#### EXERCISE OBJECTIVE:
Lines from the records below that contain the word "client" are to be copied out.

RECORDED DATA: Begin

Lemma step_keeps_history (s s' : store) :
  store_step s s' -> content_ids_fresh s -> history_kept s s'.
Proof.
  intros Hstep [Hnd Hlt].
  destruct Hstep as
    [ | u cid h answers now row rest Huser Hquiz
      | u cid now item items Huser Hitem
      | u mid now Huser Hmod Hsel
      | mid title ctype text path qd Hmod
      | id
      | id ].
  - apply history_kept_refl.
  - apply same_tables_keep_history.
    + now rewrite (proj1 (proj2 (proj2 (upsert_progress_frame _ _ _ _)))).
    + unfold upsert_progress. now destruct (select_progress _ _ _).
    + intros v item H. apply completed_by_upsert_mono. exact H.
    + intros v x. apply own_attempts_submit_grows.
  - apply same_tables_keep_history.
    + now rewrite (proj1 (proj2 (proj2 (upsert_progress_frame _ _ _ _)))).
    + unfold upsert_progress. now destruct (select_progress _ _ _).
    + intros v it H. now apply completed_by_upsert_mono.
    + intros v x. exists []. rewrite app_nil_r. unfold own_attempts.
      now rewrite (proj1 (upsert_progress_frame _ _ _ _)).
  - apply same_tables_keep_history; try reflexivity; [auto|].
    intros v x. exists []. now rewrite app_nil_r.
  - split; [cbn; lia|].
    intros item Hin Hid. cbn [content set_content] in Hin.
    apply in_app_or in Hin as [Hin | [<- | []]].
    + split; [exact Hin|]. split; [auto|].
      intros v. exists []. now rewrite app_nil_r.
    + unfold inserted_content in Hid. cbn [c_id] in Hid. lia.
  - split; [cbn; lia|].
    intros item Hin _. cbn [snd delete_content_rows content] in Hin.
    apply filter_In in Hin as [Hin Hne].
    apply negb_true_iff, Nat.eqb_neq in Hne.
    split; [exact Hin|]. split.
    + intros v. unfold completed_by.
      cbn [snd delete_content_rows user_content_progress].
      rewrite existsb_filter_implied; [auto|].
      intros p Hp. apply andb_true_iff in Hp as [Hp _].
      apply progress_matches_key in Hp. injection Hp as _ Hp.
      apply negb_true_iff, Nat.eqb_neq. congruence.
    + intros v. exists []. rewrite app_nil_r. unfold own_attempts.
      cbn [snd delete_content_rows user_quiz_attempts].
      apply filter_filter_implied. intros a Ha.
      apply andb_true_iff in Ha as [_ Ha]. apply Nat.eqb_eq in Ha.
      apply negb_true_iff, Nat.eqb_neq. congruence.
  - split; [cbn; lia|].
    intros item Hin _. cbn [snd delete_module_rows content] in Hin.
    apply filter_In in Hin as [Hin Hne].
    apply negb_true_iff, Nat.eqb_neq in Hne.
    assert (Hout : mem (c_id item) (content_of_module s id) = false).
    { destruct (mem (c_id item) (content_of_module s id)) eqn:E; [|reflexivity].
      exfalso. unfold mem, content_of_module in E.
      apply existsb_exists in E as (x & Hx & Heq). apply Nat.eqb_eq in Heq. subst x.
      apply in_map_iff in Hx as (c & Hc & Hcin).
      apply filter_In in Hcin as [Hcin Hm]. apply Nat.eqb_eq in Hm.
      assert (c = item) by (apply (NoDup_map_same c_id (content s)); auto).
      subst c. contradiction. }
    split; [exact Hin|]. split.
    + intros v. unfold completed_by.
      cbn [snd delete_module_rows user_content_progress].
      rewrite existsb_filter_implied; [auto|].
      intros p Hp. apply andb_true_iff in Hp as [Hp _].
      apply progress_matches_key in Hp. injection Hp as _ Hp.
      apply negb_true_iff. congruence.
    + intros v. exists []. rewrite app_nil_r. unfold own_attempts.
      cbn [snd delete_module_rows user_quiz_attempts].
      apply filter_filter_implied. intros a Ha.
      apply andb_true_iff in Ha as [_ Ha]. apply Nat.eqb_eq in Ha.
      apply negb_true_iff. congruence.
Qed.

Lemma perform_all_keeps_history (operations : list (operation * nat)) (c : conn) :
  content_ids_fresh (db c) -> history_kept (db c) (db (perform_all operations c)).
Proof.
  revert c. induction operations as [|[o now] later IH]; intros c Hfresh;
    cbn [perform_all]; [apply history_kept_refl|].
  pose proof (perform_step o now c) as Hstep.
  eapply history_kept_trans.
  - exact (step_keeps_history _ _ Hstep Hfresh).
  - apply IH. exact (step_keeps_content_ids _ _ Hstep Hfresh).
Qed.

(** X9.  Over every sequence of operations, creations and deletions
    included, a content item that was stored at the beginning and is stored
    at the end keeps its history: a learner who had completed it has still
    completed it, and the attempts of each learner on it are the earlier
    ones, in the same order, followed by the ones made since.  Progress and
    attempts are lost only with the content item they belong to. *)
Theorem operations_keep_history
    (operations : list (operation * nat)) (c : conn) (item : content_row) :
  content_ids_fresh (db c) ->
  In item (content (db c)) ->
  In item (content (db (perform_all operations c))) ->
  forall u,
    (completed_by (db c) u item = true ->
     completed_by (db (perform_all operations c)) u item = true) /\
    exists later,
      own_attempts (db (perform_all operations c)) u (c_id item)
      = (own_attempts (db c) u (c_id item) ++ later)%list.
Proof.
  intros Hfresh Hin Hin' u.
  destruct (perform_all_keeps_history operations c Hfresh) as [_ H].
  assert (Hlt : (c_id item < next_content_id (db c))%nat).
  { destruct Hfresh as [_ Hlt]. rewrite Forall_forall in Hlt. now apply Hlt. }
  destruct (H item Hin' Hlt) as (_ & Hdone & Hatt).
  split; [apply Hdone | apply Hatt].
Qed.

Lemma operations_keep_history_witness :
  exists later,
    own_attempts
      (db (perform_all [(Core (SubmitQuiz learner3 2 (Some (JArr [JNum 1%Z; JNum 0%Z]))), 7);
                        (DeleteContent lecturer4 1, 8)]
                       (mkConn dump_with_progress [])))
      3 2
    = (own_attempts dump_with_progress 3 2 ++ later)%list.
Proof.
  refine (proj2 (operations_keep_history
                   [(Core (SubmitQuiz learner3 2 (Some (JArr [JNum 1%Z; JNum 0%Z]))), 7);
                    (DeleteContent lecturer4 1, 8)]
                   (mkConn dump_with_progress [])
                   (mkContent 2 2 "QUIZ OF BIG DATA" "Quizzes" None None
                              (Some big_data_quiz))
                   _ _ _ 3)).
  - unfold content_ids_fresh. cbn. split.
    + repeat constructor; cbn; intuition discriminate.
    + repeat constructor.
  - cbn. auto.
  - vm_compute. auto.
Defined.

(** ** The submission flow of the client: submit, then mark complete *)

Lemma mark_content_complete_sound (u : user) (cid now : nat) (c : conn)
    (item : content_row) (items : list content_row) :
  u_role u = Learner ->
  faults c = [] ->
  select_content (db c) cid = item :: items ->
  let out := mark_content_complete (Token u) cid now c in
  (enrolled (db c) (u_id u) (c_module_id item) -> has_user (db c) (u_id u) ->
   fst out = Ok (reply 200 "Content marked as complete successfully.") /\
   db (snd out) = upsert_progress (u_id u) cid now (db c)) /\
  (select_enrollment (db c) (u_id u) (c_module_id item) = [] ->
   fst out = Ok (reply 403 "You are not enrolled in the module this content belongs to.") /\
   db (snd out) = db c).
Proof.
  intros Hrole Hf Hsel out. subst out.
  pose proof (mark_content_complete_outcome u cid now c Hrole) as H.
  destruct (mark_content_complete (Token u) cid now c) as [res c']. cbn [fst snd].
  assert (Hsound : ~ faulty c).
  { unfold faulty. rewrite Hf. tauto. }
  destruct H as (r & -> & [(-> & (i & l & Hi & Hen) & _ & Hdb) | (Hdb & Hwhy)]).
  - rewrite Hsel in Hi. injection Hi as <- <-.
    split; [now intros _ _|]. intros Hnone. now contradiction Hen.
  - destruct Hwhy as [[_ Hnil] | [(-> & i & l & Hi & Hnone)
                                 | (_ & [Hbad | (Hnouser & i & l & Hi & Hen)])]];
      try contradiction; try congruence.
    + rewrite Hsel in Hi. injection Hi as <- <-.
      split; [|now intros _]. intros Hen. now contradiction Hen.
    + rewrite Hsel in Hi. injection Hi as <- <-.
      split; [intros _ Huser; contradiction|]. intros Hnone. now contradiction Hen.
Qed.

(** X10.  The client marks a quiz complete right after a successful
    submission.  The submission has already left one completed progress row
    for the pair (learner, quiz).  On a sound connection the mark that
    follows either answers 200, for a learner enrolled in the module of the
    item, and then only refreshes the time of that row (every other
    progress row, the set of completed items of every learner and the
    attempts are as the submission left them), or answers 403, for a
    learner who is not enrolled, and changes nothing: the quiz stays
    completed for a learner who was never enrolled. *)
Theorem mark_after_submit
    (u : user) (cid : nat) (answers : list json) (now now2 : nat) (c : conn) :
  u_role u = Learner ->
  progress_unique (db c) -> all_completed (db c) ->
  let out := submit_quiz (Token u) cid (Some (JArr answers)) now c in
  let s1 := db (snd out) in
  let out2 := mark_content_complete (Token u) cid now2 (mkConn s1 []) in
  let s2 := db (snd out2) in
  exists r,
    fst out = Ok r /\
    (status r = 200 ->
     select_progress s1 (u_id u) cid = [mkProgress (u_id u) cid true now] /\
     exists item items,
       select_content (db c) cid = item :: items /\
       (enrolled (db c) (u_id u) (c_module_id item) ->
        fst out2 = Ok (reply 200 "Content marked as complete successfully.") /\
        select_progress s2 (u_id u) cid = [mkProgress (u_id u) cid true now2] /\
        (forall v x, (v, x) <> (u_id u, cid) ->
           select_progress s2 v x = select_progress s1 v x) /\
        (forall v it, completed_by s2 v it = completed_by s1 v it) /\
        user_quiz_attempts s2 = user_quiz_attempts s1) /\
       (select_enrollment (db c) (u_id u) (c_module_id item) = [] ->
        fst out2
        = Ok (reply 403 "You are not enrolled in the module this content belongs to.") /\
        s2 = s1)).
Proof.
  intros Hrole Huniq Hall out s1 out2 s2. subst s2 out2 s1 out.
  pose proof (submit_quiz_outcome u cid answers now c Hrole) as H.
  destruct (submit_quiz (Token u) cid (Some (JArr answers)) now c) as [res c'].
  cbn [fst snd].
  destruct H as [(row & rest & g & h & Hsel & Hg & Hh & Huser & -> & Hdb)
                | (r & -> & Hdb & Hwhy)].
  2:{ exists r. split; [reflexivity|]. intros H200. exfalso.
      destruct Hwhy as [[H _] | [H _]]; congruence. }
  eexists. split; [reflexivity|]. intros _.
  set (s0 := record_attempt (u_id u) cid h answers now (db c)) in *.
  assert (Huniq0 : progress_unique s0) by exact Huniq.
  assert (Hall0 : all_completed s0) by exact Hall.
  assert (Huniq1 : progress_unique (db c')).
  { rewrite Hdb. now apply upsert_progress_unique. }
  assert (Hall1 : all_completed (db c')).
  { rewrite Hdb. now apply upsert_progress_completed. }
  assert (Hrow : select_progress (db c') (u_id u) cid = [mkProgress (u_id u) cid true now]).
  { rewrite Hdb. now apply upsert_progress_select. }
  split; [exact Hrow|].
  assert (Hquiz : has_quiz (db c) cid).
  { unfold has_quiz. rewrite Hsel. discriminate. }
  apply quiz_is_content in Hquiz. unfold has_content in Hquiz.
  destruct (select_content (db c) cid) as [|item items] eqn:Hitem; [contradiction|].
  exists item, items. split; [reflexivity|].
  assert (Hcontent : content (db c') = content (db c)).
  { rewrite Hdb. now rewrite (proj1 (proj2 (proj2 (upsert_progress_frame _ _ _ _)))). }
  assert (Henr : enrollments (db c') = enrollments (db c)).
  { rewrite Hdb.
    now rewrite (proj1 (proj2 (proj2 (proj2 (upsert_progress_frame _ _ _ _))))). }
  assert (Hitem' : select_content (db (mkConn (db c') [])) cid = item :: items).
  { cbn [db]. unfold select_content in *. now rewrite Hcontent. }
  destruct (mark_content_complete_sound u cid now2 (mkConn (db c') []) item items
              Hrole eq_refl Hitem') as [Hyes Hno].
  cbn [db] in Hyes, Hno.
  assert (Huser' : has_user (db c') (u_id u)).
  { unfold has_user, select_user. rewrite Hdb.
    rewrite (proj2 (proj2 (proj2 (proj2 (proj2 (upsert_progress_frame _ _ _ _)))))).
    exact Huser. }
  unfold enrolled, select_enrollment in Hyes, Hno. rewrite Henr in Hyes, Hno.
  split.
  - intros Hen. destruct (Hyes Hen Huser') as [Hres Hdb2].
    split; [exact Hres|]. rewrite Hdb2.
    split; [now apply upsert_progress_select|].
    split; [intros v x Hne; now apply upsert_progress_other|].
    split; [|exact (proj1 (upsert_progress_frame _ _ _ _))].
    intros v it. rewrite completed_by_upsert by exact Hall1.
    destruct (Nat.eqb v (u_id u) && Nat.eqb (c_id it) cid) eqn:E;
      [|apply orb_false_r].
    rewrite orb_true_r. apply andb_true_iff in E as [Ev Ec].
    apply Nat.eqb_eq in Ev, Ec. subst v cid.
    symmetry. unfold completed_by. apply existsb_exists.
    exists (mkProgress (u_id u) (c_id it) true now).
    assert (Hin : In (mkProgress (u_id u) (c_id it) true now)
                     (select_progress (db c') (u_id u) (c_id it)))
      by (rewrite Hrow; now left).
    apply filter_In in Hin as [Hin Hm]. split; [exact Hin|].
    now rewrite Hm.
  - intros Hnone. exact (Hno Hnone).
Qed.

Lemma mark_after_submit_witness :
  exists r,
    fst (submit_quiz learner3 2 (Some (JArr [JNum 1%Z; JNum 0%Z])) 7 (mkConn dump []))
    = Ok r.
Proof.
  destruct (mark_after_submit (mkUser 3 Learner) 2 [JNum 1%Z; JNum 0%Z] 7 8
              (mkConn dump [])) as (r & Hr & _).
  - reflexivity.
  - constructor.
  - constructor.
  - exists r. exact Hr.
Defined.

RECORDED DATA: End

#### SOLUTION TO THE EXERCISE:
(** ** The submission flow of the client: submit, then mark complete *)
(** X10.  The client marks a quiz complete right after a successful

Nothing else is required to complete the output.